テレビ番組の中では、出演するタレントは与えられた役割をきちんとこなすことが求められる。そこが職人としての評価の対象になる。

 でも、タレントはテレビ制作者に一方的に操られるだけの単なる駒ではない。自分が面白いと思うものや見せたいものを表現することが仕事であるという面もある。テレビではその部分を控えめにしておいて、ライブなど別の形でそういう発信を積極的に行っている人もいる。

 フワちゃんは、ああ見えてどちらかというとアーティスト志向の強いタレントである。もともとYouTuberとして人気になったのも、自分自身で出演・企画・編集をしている動画がエキセントリックで面白かったからだ。フワちゃんの底抜けに明るいキャラクターや独特のビジュアルセンスが話題になっていた。

自分の見せ方にこだわりも

 そんな彼女は、今でもセルフプロデュース能力が高く、自分の見せ方に対するこだわりが人一倍強い。視聴者や共演者は「フワちゃん」という人間をどういうふうに見ているのか。それを踏まえて、どういうふうに行動すれば彼らを楽しませて、彼らと良い関係を築くことができるのか。彼女はそのことを冷静に考えて、戦略を練って、それを実践してきた。

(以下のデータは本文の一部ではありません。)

(** Consumes the padded message sixteen words at a time. *)
Fixpoint blocks (fuel : nat) (h : regs) (ws : list Z) : regs :=
  match fuel, ws with
  | S fuel', _ :: _ => blocks fuel' (compress h (firstn 16 ws)) (skipn 16 ws)
  | _, _ => h
  end.

Definition init : regs :=
  Regs (nth 0 H0 0) (nth 1 H0 0) (nth 2 H0 0) (nth 3 H0 0)
       (nth 4 H0 0) (nth 5 H0 0) (nth 6 H0 0) (nth 7 H0 0).

Definition digest (msg : bytes) : bytes :=
  let ws := be_words (pad msg) in
  let h := blocks (length ws) init ws in
  flat_map (be_bytes 4) [ra h; rb h; rc h; rd h; re h; rf h; rg h; rh h].

Definition hex_digit (z : Z) : ascii :=
  ascii_of_N (Z.to_N (if z <? 10 then 48 + z else 87 + z)).

Definition hex_byte (b : byte) : string :=
  String (hex_digit (byte_val b / 16)) (String (hex_digit (byte_val b mod 16)) EmptyString).

Fixpoint hex (bs : bytes) : string :=
  match bs with
  | [] => EmptyString
  | b :: rest => hex_byte b +:+ hex rest
  end.

(** [sha256(blob).hexdigest()] *)
Definition hexdigest (msg : bytes) : string := hex (digest msg).

End Sha256.

(** ** Text helpers *)

Definition code (c : ascii) : N := N_of_ascii c.

(** The bytes of an ASCII text. *)
Definition bytes_of_string (s : string) : bytes := list_byte_of_string s.

(** The double quote, and a text with every apostrophe turned into one (to
    write JSON texts down). *)
Definition dquote : ascii := ascii_of_N 34.

Fixpoint dq (s : string) : string :=
  match s with
  | EmptyString => EmptyString
  | String c r => String (if (code c =? 39)%N then dquote else c) (dq r)
  end.

Fixpoint strip_prefix (p s : string) : option string :=
  match p, s with
  | EmptyString, _ => Some s
  | String a p', String b s' => if Ascii.eqb a b then strip_prefix p' s' else None
  | String _ _, EmptyString => None
  end.

Definition startswith (s p : string) : bool :=
  match strip_prefix p s with Some _ => true | None => false end.

(** [sub in s] for two [str]. *)
Fixpoint contains (sub s : string) : bool :=
  startswith s sub ||
  match s with
  | EmptyString => false
  | String _ s' => contains sub s'
  end.

Definition is_digit (c : ascii) : bool := (48 <=? code c)%N && (code c <=? 57)%N.

Definition hex_val (c : ascii) : option N :=
  let n := code c in
  if (48 <=? n)%N && (n <=? 57)%N then Some (n - 48)%N
  else if (97 <=? n)%N && (n <=? 102)%N then Some (n - 87)%N
  else if (65 <=? n)%N && (n <=? 70)%N then Some (n - 55)%N
  else None.

Fixpoint span_digits (s : string) : string * string :=
  match s with
  | String c r =>
      if is_digit c then let '(ds, rest) := span_digits r in (String c ds, rest)
      else (EmptyString, s)
  | EmptyString => (EmptyString, EmptyString)
  end.

Fixpoint decimal_value (acc : Z) (ds : string) : Z :=
  match ds with
  | String c r => decimal_value (10 * acc + Z.of_N (code c - 48)) r
  | EmptyString => acc
  end.

(** [str(n)] for a non-negative [int]. *)
Fixpoint decimal_digits (fuel : nat) (n : N) (acc : string) : string :=
  match fuel with
  | O => acc
  | S fuel' =>
      let acc' := String (ascii_of_N (48 + n mod 10)) acc in
      if (n <? 10)%N then acc' else decimal_digits fuel' (n / 10) acc'
  end.

Definition str_of_nat (n : nat) : string :=
  decimal_digits (S n) (N.of_nat n) EmptyString.

(** The UTF-8 encoding of one code point (surrogates included, on three
    bytes, so that every [chr] has an image). *)
Definition utf8_encode (cp : N) : string :=
  let ch (n : N) := ascii_of_N n in
  let cont (n : N) := ch (128 + n mod 64)%N in
  if (cp <? 128)%N then String (ch cp) EmptyString
  else if (cp <? 2048)%N then String (ch (192 + cp / 64)%N) (String (cont cp) EmptyString)
  else if (cp <? 65536)%N then
    String (ch (224 + cp / 4096)%N) (String (cont (cp / 64)%N) (String (cont cp) EmptyString))
  else
    String (ch (240 + cp / 262144)%N)
      (String (cont (cp / 4096)%N) (String (cont (cp / 64)%N) (String (cont cp) EmptyString))).

(** The code points of a UTF-8 string. *)
Fixpoint utf8_decode (s : string) : list N :=
  match s with
  | EmptyString => []
  | String a r =>
      let n := code a in
      let low (c : ascii) := (code c mod 64)%N in
      if (n <? 192)%N then n :: utf8_decode r
      else match r with
      | String b r1 =>
          if (n <? 224)%N then ((n mod 32) * 64 + low b)%N :: utf8_decode r1
          else match r1 with
          | String c r2 =>
              if (n <? 240)%N then
                ((n mod 16) * 4096 + low b * 64 + low c)%N :: utf8_decode r2
              else match r2 with
              | String d r3 =>
                  ((n mod 8) * 262144 + low b * 4096 + low c * 64 + low d)%N
                    :: utf8_decode r3
              | EmptyString => [n]
              end
          | EmptyString => [n]
          end
      | EmptyString => [n]
      end
  end.

(** Printable ASCII other than the double quote and the backslash: the
    characters JSON writes in a string as they are. *)
Definition plain_char (c : ascii) : bool :=
  (32 <=? code c)%N && (code c <=? 126)%N
  && negb (code c =? 34)%N && negb (code c =? 92)%N.

Fixpoint plain (s : string) : bool :=
  match s with
  | EmptyString => true
  | String c r => plain_char c && plain r
  end.

(** ** Dictionaries with [str] keys

    Entries in insertion order; [d[k]] reads the first entry for [k], which
    is also what a multidict returns. *)

Section Dict.
Context {V : Type}.

(** [d[k] = v] *)
Fixpoint dict_set (k : string) (v : V) (d : list (string * V)) : list (string * V) :=
  match d with
  | [] => [(k, v)]
  | (k', v') :: d' =>
      if String.eqb k k' then (k, v) :: d' else (k', v') :: dict_set k v d'
  end.

(** [d.get(k)] *)
Fixpoint dict_get (k : string) (d : list (string * V)) : option V :=
  match d with
  | [] => None
  | (k', v) :: d' => if String.eqb k k' then Some v else dict_get k d'
  end.

(** [k in d] *)
Definition dict_has (k : string) (d : list (string * V)) : bool :=
  match dict_get k d with Some _ => true | None => false end.

(** [d.keys()] *)
Definition dict_keys (d : list (string * V)) : list string := map fst d.
End Dict.

(** ** json *)

Module Json.

(** What [json.loads] builds.  A [dict] keeps one entry per key, in
    insertion order; a float is kept as its lexeme. *)
#[warnings="-register-all"]
Inductive json :=
| JNull
| JBool (b : bool)
| JInt (z : Z)
| JFloat (lexeme : string)
| JStr (s : string)
| JArr (items : list json)
| JObj (fields : list (string * json)).


Definition is_ws (c : ascii) : bool :=
  let n := code c in
  (n =? 32)%N || (n =? 9)%N || (n =? 10)%N || (n =? 13)%N.

Fixpoint skip_ws (s : string) : string :=
  match s with
  | String c r => if is_ws c then skip_ws r else s
  | EmptyString => EmptyString
  end.

(** Four hexadecimal digits. *)
Definition hex4 (s : string) : option (N * string) :=
  match s with
  | String a (String b (String c (String d rest))) =>
      match hex_val a, hex_val b, hex_val c, hex_val d with
      | Some x, Some y, Some z, Some w => Some (((x * 16 + y) * 16 + z) * 16 + w, rest)%N
      | _, _, _, _ => None
      end
  | _ => None
  end.

Definition backslash (c : ascii) : option ascii :=
  let n := code c in
  if (n =? 34)%N then Some c
  else if (n =? 92)%N then Some c
  else if (n =? 47)%N then Some c
  else if (n =? 98)%N then Some (ascii_of_N 8)
  else if (n =? 102)%N then Some (ascii_of_N 12)
  else if (n =? 110)%N then Some (ascii_of_N 10)
  else if (n =? 114)%N then Some (ascii_of_N 13)
  else if (n =? 116)%N then Some (ascii_of_N 9)
  else None.

(** A low surrogate escape following a high surrogate. *)
Definition low_surrogate (s : string) : option (N * string) :=
  match strip_prefix "\u" s with
  | Some r =>
      match hex4 r with
      | Some (lo, rest) =>
          if (56320 <=? lo)%N && (lo <=? 57343)%N then Some (lo, rest) else None
      | None => None
      end
  | None => None
  end.

(** [scanstring], strict: the text after an opening quote up to the closing
    one, escapes decoded. *)
Fixpoint scanstring (fuel : nat) (s : string) : option (string * string) :=
  match fuel with
  | O => None
  | S fuel' =>
      match s with
      | EmptyString => None
      | String c r =>
          if (code c =? 34)%N then Some (EmptyString, r)
          else if (code c =? 92)%N then
            match r with
            | EmptyString => None
            | String e r' =>
                if (code e =? 117)%N then
                  match hex4 r' with
                  | None => None
                  | Some (hi, r'') =>
                      let '(cp, rest) :=
                        match (if (55296 <=? hi)%N && (hi <=? 56319)%N
                               then low_surrogate r'' else None) with
                        | Some (lo, rest) =>
                            (65536 + ((hi - 55296) * 1024 + (lo - 56320)), rest)%N
                        | None => (hi, r'')
                        end in
                      '(str, rest') ← scanstring fuel' rest;
                      Some (utf8_encode cp +:+ str, rest')
                  end
                else
                  ch ← backslash e;
                  '(str, rest) ← scanstring fuel' r';
                  Some (String ch str, rest)
            end
          else if (code c <? 32)%N then None
          else
            '(str, rest) ← scanstring fuel' r;
            Some (String c str, rest)
      end
  end.

(** [match_number]: an integer part, then a fraction and an exponent when
    each is complete. *)
Definition match_number (s : string) : option (json * string) :=
  let '(neg, s1) :=
    match strip_prefix "-" s with Some r => (true, r) | None => (false, s) end in
  int_part ←
    match s1 with
    | String c r =>
        if (code c =? 48)%N then Some (String c EmptyString, r)
        else if is_digit c then Some (span_digits s1)
        else None
    | EmptyString => None
    end;
  let '(ds, s2) := int_part in
  let '(frac, s3) :=
    match s2 with
    | String dot r =>
        if (code dot =? 46)%N then
          match span_digits r with
          | (EmptyString, _) => (EmptyString, s2)
          | (fs, rest) => (String dot fs, rest)
          end
        else (EmptyString, s2)
    | EmptyString => (EmptyString, s2)
    end in
  let '(exp, s4) :=
    match s3 with
    | String e r =>
        if (code e =? 101)%N || (code e =? 69)%N then
          let '(sign, r') :=
            match r with
            | String sg r1 =>
                if (code sg =? 43)%N || (code sg =? 45)%N
                then (String sg EmptyString, r1) else (EmptyString, r)
            | EmptyString => (EmptyString, r)
            end in
          match span_digits r' with
          | (EmptyString, _) => (EmptyString, s3)
          | (es, rest) => (String e (sign +:+ es), rest)
          end
        else (EmptyString, s3)
    | EmptyString => (EmptyString, s3)
    end in
  let sign := if neg then "-" else EmptyString in
  match frac, exp with
  | EmptyString, EmptyString =>
      Some (JInt (if neg then - decimal_value 0 ds else decimal_value 0 ds), s4)
  | _, _ => Some (JFloat (sign +:+ ds +:+ frac +:+ exp), s4)
  end.

(** [scan_once] with the object and array loops it calls. *)
Fixpoint scan_once (fuel : nat) (s : string) : option (json * string) :=
  match fuel with
  | O => None
  | S fuel' =>
      match s with
      | EmptyString => None
      | String c r =>
          if (code c =? 34)%N then
            '(str, rest) ← scanstring (String.length r) r;
            Some (JStr str, rest)
          else if (code c =? 123)%N then
            let r' := skip_ws r in
            match strip_prefix "}" r' with
            | Some rest => Some (JObj [], rest)
            | None => object_items fuel' [] r'
            end
          else if (code c =? 91)%N then
            let r' := skip_ws r in
            match strip_prefix "]" r' with
            | Some rest => Some (JArr [], rest)
            | None => array_items fuel' [] r'
            end
          else
            match strip_prefix "null" s, strip_prefix "true" s, strip_prefix "false" s with
            | Some rest, _, _ => Some (JNull, rest)
            | _, Some rest, _ => Some (JBool true, rest)
            | _, _, Some rest => Some (JBool false, rest)
            | None, None, None =>
                match strip_prefix "NaN" s, strip_prefix "Infinity" s,
                      strip_prefix "-Infinity" s with
                | Some rest, _, _ => Some (JFloat "NaN", rest)
                | _, Some rest, _ => Some (JFloat "Infinity", rest)
                | _, _, Some rest => Some (JFloat "-Infinity", rest)
                | None, None, None => match_number s
                end
            end
      end
  end
with object_items (fuel : nat) (acc : list (string * json)) (s : string)
  : option (json * string) :=
  match fuel with
  | O => None
  | S fuel' =>
      after_quote ← strip_prefix (dq "'") s;
      '(key, s1) ← scanstring (String.length after_quote) after_quote;
      s2 ← strip_prefix ":" (skip_ws s1);
      '(val, s3) ← scan_once fuel' (skip_ws s2);
      let acc' := dict_set key val acc in
      let s4 := skip_ws s3 in
      match strip_prefix "}" s4 with
      | Some rest => Some (JObj acc', rest)
      | None =>
          s5 ← strip_prefix "," s4;
          object_items fuel' acc' (skip_ws s5)
      end
  end
with array_items (fuel : nat) (acc : list json) (s : string)
  : option (json * string) :=
  match fuel with
  | O => None
  | S fuel' =>
      '(val, s1) ← scan_once fuel' s;
      let acc' := (acc ++ [val])%list in
      let s2 := skip_ws s1 in
      match strip_prefix "]" s2 with
      | Some rest => Some (JArr acc', rest)
      | None =>
          s3 ← strip_prefix "," s2;
          array_items fuel' acc' (skip_ws s3)
      end
  end.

 そんな彼女は常に自分軸で行動している。とにかくテレビにずっと出続けたいと思っているような定住型の職人気質のテレビタレントとは違う。彼女は生き様を見せるタイプのアーティスト気質のタレントなのだ。

 彼女が海外に行くのは逃避でもなければ、何かを学ぶためでもない。それはフワちゃんがフワちゃんとして生きるための必然だったのだ。(お笑い評論家・ラリー遠田)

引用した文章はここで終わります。